To better understand the relationship between humoral and cellular markers of inflammation and postoperative atrial fibrillation (AF). A prospective and descriptive study. Academic institution. Sixty adult patients > or = 60 years of age presenting for elective coronary artery bypass surgery with cardiopulmonary bypass (CPB). None. With institutional review board approval, serial measurements for high sensitivity C-reactive protein (CRP) and white blood cell count (WBC) were performed before the induction of anesthesia, on arrival in the intensive care unit, and on the mornings of postoperative days 1 and 2. Continuous telemetry and daily 12-lead electrocardiographs were used to confirm new-onset AF. AF occurred in 17 of 60 (28%; 95% confidence interval, 17%-41%) patients. A history of preoperative myocardial infarction was more frequent among patients who developed AF (p = 0.049). Patients with or without AF did not differ in CRP values at any of the 4 study time points (p = 0.61 to p = 0.81).
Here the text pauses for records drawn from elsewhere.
Lemma Emits_nonNull (Q : Effect → Prop) {A} (o : option A) : Emits Q (nonNull o).
Proof. destruct o; constructor. Qed.

Lemma Emits_bind (Q : Effect → Prop) {A B} (m : Async A) (k : A → Async B) :
  Emits Q m → (∀ a, Emits Q (k a)) → Emits Q (bind m k).
Proof.
  unfold Emits. intros Hm Hk. rewrite bind_effects. apply Forall_app. split; [done|].
  destruct (fst m); [apply Hk|constructor].
Qed.

Lemma Emits_tryCatch (Q : Effect → Prop) {A} (body : Async A)
    (handler : string → Async A) :
  Emits Q body → (∀ err, Emits Q (handler err)) → Emits Q (tryCatch body handler).
Proof.
  unfold Emits. intros Hbody Hhandler. destruct body as [[a|err] out]; simpl in *;
    [done|].
  specialize (Hhandler err). destruct (handler err) as [r out'].
  apply Forall_app. by split.
Qed.

Lemma Emits_finally (Q : Effect → Prop) {A} (body : Async A)
    (cleanup : Async unit) :
  Emits Q body → Emits Q cleanup → Emits Q (finally body cleanup).
Proof.
  unfold Emits. intros Hbody Hcleanup. destruct body as [r out].
  destruct cleanup as [[u|err] out']; simpl in *; apply Forall_app; by split.
Qed.

Lemma Emits_weaken (Q Q' : Effect → Prop) {A} (m : Async A) :
  (∀ e, Q e → Q' e) → Emits Q m → Emits Q' m.
Proof. unfold Emits. intros HQ Hm. by apply Forall_impl with Q. Qed.

Local Ltac emits :=
  repeat first
    [ apply Emits_ret | apply Emits_throw | apply Emits_await
    | apply Emits_nonNull
    | apply Emits_perform; simpl
    | apply Emits_call; simpl
    | apply Emits_bind; [|intros ?] ].

(** *** The validity window of a CCA *)

Variable env : Environment.

(** Fourteen days ahead: 14 days of 24 hours, and what the offset of local
    time at [date] exceeds the offset at the day reached by. *)
Lemma addDays_ttl (tza : Z → bool → Z) (date : Z) :
  addDays tza date OUTBOUND_CARGO_TTL_DAYS
  = (date + 14 * 86400000
     + 1000 * (tza date true
               - tza (date + 1000 * tza date true + 14 * 86400000) false))%Z.
Proof. unfold addDays, OUTBOUND_CARGO_TTL_DAYS. simpl. lia. Qed.

(** The TTL of a CCA, which is in whole seconds, takes its creation date to
    the end date it is computed from: the two are a whole number of seconds
    apart. *)
Lemma ttl_reaches_endDate (tza : Z → bool → Z) (now : Z) :
  let startDate := subMinutes now CLOCK_DRIFT_TOLERANCE_MINUTES in
  let endDate := addDays tza now OUTBOUND_CARGO_TTL_DAYS in
  (startDate + differenceInSeconds endDate startDate * 1000 = endDate)%Z.
Proof.
  intros startDate endDate. subst startDate endDate. rewrite addDays_ttl.
  unfold differenceInSeconds, subMinutes, CLOCK_DRIFT_TOLERANCE_MINUTES.
  set (shift := (tza now true - tza _ false)%Z).
  replace (now + 14 * 86400000 + 1000 * shift - (now - 90 * 60000))%Z
    with ((1215000 + shift) * 1000)%Z by lia.
  rewrite Z.quot_mul by lia. lia.
Qed.

Lemma generateCCA_window (publicGateway : PublicGateway)
    (currentKey : option UnboundKeyPair) :
  Emits (phaseEffect env) (generateCCA env publicGateway currentKey).
Proof.
  unfold generateCCA. emits; try done.
  split; [done|]. apply ttl_reaches_endDate.
Qed.

Lemma processItems_effects (ownCertificates : list Certificate)
    (messages : list Buffer) :
  Emits (phaseEffect env) (processItems env messages ownCertificates).
Proof.
  induction messages as [|itemSerialized rest IH]; cbn [processItems]; [emits|].
  destruct (deserializeItem env itemSerialized) as [[parcel|ack]|].
  - unfold processParcel. destruct (validateParcel env parcel ownCertificates);
      emits; done.
  - unfold processParcelCollectionAck. emits; done.
  - emits; done.
Qed.

Lemma processCargoes_effects (ownCertificates ownCDACertificates : list Certificate)
    (cargoesSerialized : list Buffer) :
  Emits (phaseEffect env)
    (processCargoes env cargoesSerialized ownCertificates ownCDACertificates).
Proof.
  induction cargoesSerialized as [|cargoSerialized rest IH];
    cbn [processCargoes]; [emits|].
  destruct (deserializeCargo env cargoSerialized) as [cargo|]; [|emits; done].
  destruct (validateCargo env cargo ownCDACertificates); [|emits; done].
  destruct (unwrapMessagePayload env cargo) as [messages|]; [|emits; done].
  apply Emits_bind; [apply processItems_effects|done].
Qed.

Lemma collectCargo_effects (publicGateway : PublicGateway)
    (currentKey : option UnboundKeyPair) :
  Emits (phaseEffect env) (collectCargo env publicGateway currentKey).
Proof.
  unfold collectCargo, sendStageNotificationToParent.
  apply Emits_bind; [by apply Emits_perform|intros _].
  apply Emits_bind; [apply generateCCA_window|intros ccaSerialized].
  destruct (clientCollectCargo env ccaSerialized) as [cargoesSerialized failure].
  apply Emits_bind; [by apply Emits_perform|intros _].
  apply Emits_bind; [apply Emits_await|intros ownCertificates].
  apply Emits_bind; [apply processCargoes_effects|intros _].
  destruct failure; emits.
Qed.

Lemma deliverCargo_effects (publicGateway : PublicGateway)
    (currentKey : option UnboundKeyPair) :
  Emits (phaseEffect env) (deliverCargo env publicGateway currentKey).
Proof.
  unfold deliverCargo, sendStageNotificationToParent.
  apply Emits_bind; [by apply Emits_perform|intros _].
  destruct (clientDeliverCargo env _) as [ackIds failure].
  apply Emits_bind; [by apply Emits_perform|intros _].
  destruct failure; emits.
Qed.

Lemma phaseEffect_signsWithin (e : Effect) :
  phaseEffect env e → signsWithin env e.
Proof. by destruct e. Qed.

Lemma syncWithCourier_effects (publicGateway : PublicGateway)
    (currentKey : option UnboundKeyPair) (url : string) :
  Emits (signsWithin env)
    (syncWithCourier env publicGateway currentKey url).
Proof.
  unfold syncWithCourier, sendStageNotificationToParent.
  apply Emits_bind; [by apply Emits_call|intros _].
  apply Emits_bind; [|intros _].
  { eapply Emits_weaken; [apply phaseEffect_signsWithin|apply collectCargo_effects]. }
  apply Emits_bind; [by apply Emits_perform|intros _].
  apply Emits_bind; [by apply Emits_perform|intros _].
  apply Emits_bind; [|intros _; apply Emits_ret].
  eapply Emits_weaken; [apply phaseEffect_signsWithin|apply deliverCargo_effects].
Qed.

Lemma runCourierSync_effects : Emits (signsWithin env) (runCourierSync env).
Proof.
  unfold runCourierSync.
  apply Emits_bind; [apply Emits_await|intros [publicGateway|]];
    [|emits; done].
  apply Emits_bind; [|intros [defaultGatewayIPAddress|code]]; [| |emits].
  { apply Emits_tryCatch; [emits|intros err; emits; done]. }
  apply Emits_bind; [apply Emits_await|intros currentKey].
  apply Emits_bind; [|intros [code|]; emits; done].
  apply Emits_finally.
  - apply Emits_tryCatch; [apply syncWithCourier_effects|intros err; emits; done].
  - destruct (clientInit env _); emits; done.
Qed.

(** C4, amended. Every CCA that the driver signs, and already every CCA
    that [generateCCA] signs, is created at [now] minus 90 minutes and
    expires at the same local time of day 14 calendar days after [now],
    [now] being the one reading of the clock that [generateCCA] starts with:
    that is 14 days of 24 hours after [now], and what the offset of local
    time from UTC at [now] exceeds the offset at the expiry by. Hence the
    creation date is not after [now]; the expiry date is not before it, the
    two offsets being no more than 14 days apart; and the two dates are 14
    days, 90 minutes and that difference of offsets apart. When the offset
    is the same at both ends, the CCA expires 14 days of 24 hours after
    [now], which is 14 days and 90 minutes after its creation. Dates are in
    milliseconds, offsets in seconds. *)
Theorem cca_validity_window (cca : CargoCollectionAuthorization) :
  let now := newDate env in
  let offsetAtNow := localTZA env now true in
  let offsetAtExpiry :=
    localTZA env (now + 1000 * offsetAtNow + 14 * 86400000)%Z false in
  ((∃ publicGateway currentKey,
       SignCCA cca ∈ snd (generateCCA env publicGateway currentKey))
   ∨ SignCCA cca ∈ snd (runCourierSync env)) →
  (creationDate cca = now - 90 * 60000
   ∧ ccaExpiryDate cca = addDays (localTZA env) now 14
   ∧ ccaExpiryDate cca
     = now + 14 * 86400000 + 1000 * (offsetAtNow - offsetAtExpiry)
   ∧ creationDate cca ≤ now
   ∧ (offsetAtExpiry - offsetAtNow ≤ 14 * 86400 → now ≤ ccaExpiryDate cca)
   ∧ ccaExpiryDate cca - creationDate cca
     = 14 * 86400000 + 90 * 60000 + 1000 * (offsetAtNow - offsetAtExpiry)
   ∧ (offsetAtNow = offsetAtExpiry →
      ccaExpiryDate cca = now + 14 * 86400000
      ∧ creationDate cca ≤ now ≤ ccaExpiryDate cca
      ∧ ccaExpiryDate cca - creationDate cca = 14 * 86400000 + 90 * 60000))%Z.
Proof.
  intros now offsetAtNow offsetAtExpiry Hsigned.
  assert (validityWindow env cca) as [Hcreation Hexpiry].
  { destruct Hsigned as [(publicGateway & currentKey & Hin)|Hin].
    - pose proof (generateCCA_window publicGateway currentKey) as Hall.
      unfold Emits in Hall. rewrite Forall_forall in Hall.
      exact (Hall _ Hin).
    - pose proof runCourierSync_effects as Hall.
      unfold Emits in Hall. rewrite Forall_forall in Hall.
      exact (Hall _ Hin). }
  split; [exact Hcreation|]. split; [exact Hexpiry|].
  rewrite Hexpiry, Hcreation, addDays_ttl.
  unfold subMinutes, CLOCK_DRIFT_TOLERANCE_MINUTES.
  fold now. fold offsetAtNow. fold offsetAtExpiry. lia.
Qed.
Preoperative WBC values were higher for patients who developed AF, and, according to stepwise logistic regression, it was the sole independent predictor of postoperative AF (odds ratio = 6.7; 95% confidence interval, 1.6-29.0; p = 0.01). A 2-fold higher preoperative WBC was associated with a nearly 7-fold higher risk of developing AF, and WBC >7 x 10(9)/L was associated with a nearly 4-fold higher risk of AF (odds ratio = 3.8, p = 0.03). In this cohort of patients undergoing CABG surgery, preoperative leukocytosis was a significant predictor of AF independent of CRP.